Scientific classification
- Kingdom: Animalia
- Phylum: Chordata
- Class: Mammalia
- Order: Chiroptera
- Family: Rhinolophidae
- Genus: Rhinolophus
- Species: R. stheno
- Binomial name: Rhinolophus stheno K. Andersen, 1905

= Lesser brown horseshoe bat =

- Genus: Rhinolophus
- Species: stheno
- Authority: K. Andersen, 1905
- Conservation status: LC

Species of bat

The lesser brown horseshoe bat (Rhinolophus stheno) is a species of bat in the family Rhinolophidae. It is found in China, Indonesia (on Java and Sumatra), Malaysia, Myanmar, Thailand, and Vietnam.

== Taxonomy ==
Rhinolophus stheno was first described by Knud Andersen in 1905, from a specimen collected by H. N. Ridley in Selangor, Malaysia. It was included in the megaphyllus group by Andersen, euryotis group of Rhinolophus by Bodgdanowicz in 1992, and then back in the megaphyllus group by Csorba et al. in 2003.

A subspecies, Rhinolophus stheno microglobosus, was described in 1998 by Gábor Csorba and Paulina Jenkins, but a 2008 analysis by Soisook et al. described it as a separate species.

== Description ==
R. stheno is a medium-sized bat, with a forearm length of about 45 mm and a short tail. The back is grey to reddish-brown in color, while the undersides are a similar color but lighter. It is overall similar in appearance to R. malayanus. R. stheno can be distinguished by greater "inflation of the anterior median compartments of the rostrum", narrower post-orbital constriction, and proportions of the first and second finger bones on the third finger.

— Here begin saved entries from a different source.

(** ** Brands *)

Lemma optional_str_VOptStr o : Brand.optional_str (VOptStr o) = Some o.
Proof. destruct o; reflexivity. Qed.

(** A stored brand reads back as it was written. *)
Lemma brand_of_dict_dict (b : Brand.t) : Brand.of_dict (Brand.dict b) = Some b.
Proof.
  destruct b as [i n f g c a st]. unfold Brand.of_dict.
  cbn [dict_get Brand.dict String.eqb Ascii.eqb Bool.eqb
       Brand.id Brand.name Brand.facebook_page_id
       Brand.instagram_business_id Brand.created_at Brand.is_active
       Brand.settings].
  rewrite !optional_str_VOptStr. reflexivity.
Qed.

Lemma bson_VOptStr o : bson_value (VOptStr o) = VOptStr o.
Proof. destruct o; reflexivity. Qed.

Lemma bson_brand_dict (b : Brand.t) :
  bson (Brand.dict b) = Brand.dict (stored_brand b).
Proof.
  destruct b as [i n [f|] [g|] c a st]; reflexivity.
Qed.

Lemma brand_matches_id (b : Brand.t) :
  matches [FieldIs "id" (Brand.id b)] (Brand.dict b) = true.
Proof.
  cbn [matches forallb holds dict_get Brand.dict String.eqb Ascii.eqb
       Bool.eqb value_eq_str].
  rewrite String.eqb_refl. reflexivity.
Qed.

Lemma find_in_the_middle (p : Document -> bool) before doc after :
  Forall (fun d => p d = false) before -> p doc = true ->
  find p (before ++ doc :: after) = Some doc /\
  forall f,
    update_first p f (before ++ doc :: after) = before ++ f doc :: after.
Proof.
  intros Hb Hd. induction Hb as [|d rest Hd' _ IH];
    cbn [find update_first app].
  - rewrite Hd. split; reflexivity.
  - rewrite Hd'. destruct IH as [Hfind Hupd]. split; [exact Hfind|].
    intros f. rewrite Hupd. reflexivity.
Qed.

R. stheno's habitat includes forests, rubber plantations, and other agricultural zones. It roosts in caves. It has been found at elevations up to 1700 m above sea level. Pregnancies occur March to May, and lactation May to July.

It is listed as a species of least concern by the IUCN due to its likely large population and wide distribution. It is common in Thailand, and may be less common in other parts of its range.